The records that follow must be transcribed exactly, each one in full.

### EXTRACTED MATERIAL
· · · · ·
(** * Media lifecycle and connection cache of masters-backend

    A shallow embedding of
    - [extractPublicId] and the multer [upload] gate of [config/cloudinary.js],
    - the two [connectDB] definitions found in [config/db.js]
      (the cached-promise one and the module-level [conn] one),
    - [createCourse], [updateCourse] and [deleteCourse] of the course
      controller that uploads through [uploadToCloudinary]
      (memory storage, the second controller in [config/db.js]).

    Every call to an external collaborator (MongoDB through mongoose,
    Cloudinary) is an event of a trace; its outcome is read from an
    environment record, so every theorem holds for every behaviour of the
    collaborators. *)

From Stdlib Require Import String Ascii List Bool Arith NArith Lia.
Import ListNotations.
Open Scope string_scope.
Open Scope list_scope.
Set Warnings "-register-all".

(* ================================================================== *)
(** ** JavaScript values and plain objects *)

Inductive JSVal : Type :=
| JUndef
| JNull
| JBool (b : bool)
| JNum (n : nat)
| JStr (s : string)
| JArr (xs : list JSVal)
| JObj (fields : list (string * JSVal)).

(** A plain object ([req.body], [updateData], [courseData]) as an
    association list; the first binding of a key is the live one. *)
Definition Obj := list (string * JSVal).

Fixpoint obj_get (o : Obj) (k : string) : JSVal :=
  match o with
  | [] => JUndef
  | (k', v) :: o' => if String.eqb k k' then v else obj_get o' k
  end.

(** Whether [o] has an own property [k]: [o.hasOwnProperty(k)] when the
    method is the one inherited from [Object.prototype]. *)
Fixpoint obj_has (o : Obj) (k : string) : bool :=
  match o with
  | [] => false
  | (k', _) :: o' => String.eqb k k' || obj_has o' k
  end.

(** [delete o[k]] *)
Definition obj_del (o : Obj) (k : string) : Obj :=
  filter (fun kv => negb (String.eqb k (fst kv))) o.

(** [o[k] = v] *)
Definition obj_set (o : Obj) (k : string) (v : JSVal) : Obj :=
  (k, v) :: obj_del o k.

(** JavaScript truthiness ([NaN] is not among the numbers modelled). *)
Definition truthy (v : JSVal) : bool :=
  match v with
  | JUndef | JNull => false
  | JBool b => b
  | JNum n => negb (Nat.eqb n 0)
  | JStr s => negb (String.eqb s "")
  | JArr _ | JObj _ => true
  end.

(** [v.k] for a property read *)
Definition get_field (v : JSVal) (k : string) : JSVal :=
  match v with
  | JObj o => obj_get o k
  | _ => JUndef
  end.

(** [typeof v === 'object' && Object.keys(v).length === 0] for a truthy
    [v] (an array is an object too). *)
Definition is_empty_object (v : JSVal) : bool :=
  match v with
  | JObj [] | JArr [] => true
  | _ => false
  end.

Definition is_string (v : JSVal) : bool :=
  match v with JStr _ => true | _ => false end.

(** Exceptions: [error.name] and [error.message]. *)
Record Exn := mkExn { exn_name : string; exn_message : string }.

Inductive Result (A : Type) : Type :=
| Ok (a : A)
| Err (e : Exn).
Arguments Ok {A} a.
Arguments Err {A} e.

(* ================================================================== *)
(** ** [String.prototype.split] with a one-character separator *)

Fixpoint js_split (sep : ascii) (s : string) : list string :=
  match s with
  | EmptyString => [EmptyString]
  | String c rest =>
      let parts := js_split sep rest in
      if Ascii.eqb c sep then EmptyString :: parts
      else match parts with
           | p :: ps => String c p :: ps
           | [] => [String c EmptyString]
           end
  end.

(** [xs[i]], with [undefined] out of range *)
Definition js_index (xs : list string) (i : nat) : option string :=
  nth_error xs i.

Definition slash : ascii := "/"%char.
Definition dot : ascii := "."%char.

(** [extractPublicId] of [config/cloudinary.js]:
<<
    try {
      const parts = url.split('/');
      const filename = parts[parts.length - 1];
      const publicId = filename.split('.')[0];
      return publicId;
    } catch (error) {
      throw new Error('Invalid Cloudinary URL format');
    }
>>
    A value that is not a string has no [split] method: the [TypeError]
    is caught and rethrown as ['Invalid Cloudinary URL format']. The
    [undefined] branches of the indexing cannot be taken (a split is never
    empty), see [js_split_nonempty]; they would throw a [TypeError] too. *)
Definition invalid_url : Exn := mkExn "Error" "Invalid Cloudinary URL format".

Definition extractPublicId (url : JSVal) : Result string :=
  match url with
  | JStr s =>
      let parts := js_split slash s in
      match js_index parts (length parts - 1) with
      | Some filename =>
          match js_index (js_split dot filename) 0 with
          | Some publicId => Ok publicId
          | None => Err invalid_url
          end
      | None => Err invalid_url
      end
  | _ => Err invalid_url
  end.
· · · · ·
### SOLUTION BELOW
(** * Media lifecycle and connection cache of masters-backend

    A shallow embedding of
    - [extractPublicId] and the multer [upload] gate of [config/cloudinary.js],
    - the two [connectDB] definitions found in [config/db.js]
      (the cached-promise one and the module-level [conn] one),
    - [createCourse], [updateCourse] and [deleteCourse] of the course
      controller that uploads through [uploadToCloudinary]
      (memory storage, the second controller in [config/db.js]).

    Every call to an external collaborator (MongoDB through mongoose,
    Cloudinary) is an event of a trace; its outcome is read from an
    environment record, so every theorem holds for every behaviour of the
    collaborators. *)

From Stdlib Require Import String Ascii List Bool Arith NArith Lia.
Import ListNotations.
Open Scope string_scope.
Open Scope list_scope.
Set Warnings "-register-all".

(* ================================================================== *)
(** ** JavaScript values and plain objects *)

Inductive JSVal : Type :=
| JUndef
| JNull
| JBool (b : bool)
| JNum (n : nat)
| JStr (s : string)
| JArr (xs : list JSVal)
| JObj (fields : list (string * JSVal)).

(** A plain object ([req.body], [updateData], [courseData]) as an
    association list; the first binding of a key is the live one. *)
Definition Obj := list (string * JSVal).

Fixpoint obj_get (o : Obj) (k : string) : JSVal :=
  match o with
  | [] => JUndef
  | (k', v) :: o' => if String.eqb k k' then v else obj_get o' k
  end.

(** Whether [o] has an own property [k]: [o.hasOwnProperty(k)] when the
    method is the one inherited from [Object.prototype]. *)
Fixpoint obj_has (o : Obj) (k : string) : bool :=
  match o with
  | [] => false
  | (k', _) :: o' => String.eqb k k' || obj_has o' k
  end.

(** [delete o[k]] *)
Definition obj_del (o : Obj) (k : string) : Obj :=
  filter (fun kv => negb (String.eqb k (fst kv))) o.

(** [o[k] = v] *)
Definition obj_set (o : Obj) (k : string) (v : JSVal) : Obj :=
  (k, v) :: obj_del o k.

(** JavaScript truthiness ([NaN] is not among the numbers modelled). *)
Definition truthy (v : JSVal) : bool :=
  match v with
  | JUndef | JNull => false
  | JBool b => b
  | JNum n => negb (Nat.eqb n 0)
  | JStr s => negb (String.eqb s "")
  | JArr _ | JObj _ => true
  end.

(** [v.k] for a property read *)
Definition get_field (v : JSVal) (k : string) : JSVal :=
  match v with
  | JObj o => obj_get o k
  | _ => JUndef
  end.

(** [typeof v === 'object' && Object.keys(v).length === 0] for a truthy
    [v] (an array is an object too). *)
Definition is_empty_object (v : JSVal) : bool :=
  match v with
  | JObj [] | JArr [] => true
  | _ => false
  end.

Definition is_string (v : JSVal) : bool :=
  match v with JStr _ => true | _ => false end.

(** Exceptions: [error.name] and [error.message]. *)
Record Exn := mkExn { exn_name : string; exn_message : string }.

Inductive Result (A : Type) : Type :=
| Ok (a : A)
| Err (e : Exn).
Arguments Ok {A} a.
Arguments Err {A} e.

(* ================================================================== *)
(** ** [String.prototype.split] with a one-character separator *)

Fixpoint js_split (sep : ascii) (s : string) : list string :=
  match s with
  | EmptyString => [EmptyString]
  | String c rest =>
      let parts := js_split sep rest in
      if Ascii.eqb c sep then EmptyString :: parts
      else match parts with
           | p :: ps => String c p :: ps
           | [] => [String c EmptyString]
           end
  end.

(** [xs[i]], with [undefined] out of range *)
Definition js_index (xs : list string) (i : nat) : option string :=
  nth_error xs i.

Definition slash : ascii := "/"%char.
Definition dot : ascii := "."%char.

(** [extractPublicId] of [config/cloudinary.js]:
<<
    try {
      const parts = url.split('/');
      const filename = parts[parts.length - 1];
      const publicId = filename.split('.')[0];
      return publicId;
    } catch (error) {
      throw new Error('Invalid Cloudinary URL format');
    }
>>
    A value that is not a string has no [split] method: the [TypeError]
    is caught and rethrown as ['Invalid Cloudinary URL format']. The
    [undefined] branches of the indexing cannot be taken (a split is never
    empty), see [js_split_nonempty]; they would throw a [TypeError] too. *)
Definition invalid_url : Exn := mkExn "Error" "Invalid Cloudinary URL format".

Definition extractPublicId (url : JSVal) : Result string :=
  match url with
  | JStr s =>
      let parts := js_split slash s in
      match js_index parts (length parts - 1) with
      | Some filename =>
          match js_index (js_split dot filename) 0 with
          | Some publicId => Ok publicId
          | None => Err invalid_url
          end
      | None => Err invalid_url
      end
  | _ => Err invalid_url
  end.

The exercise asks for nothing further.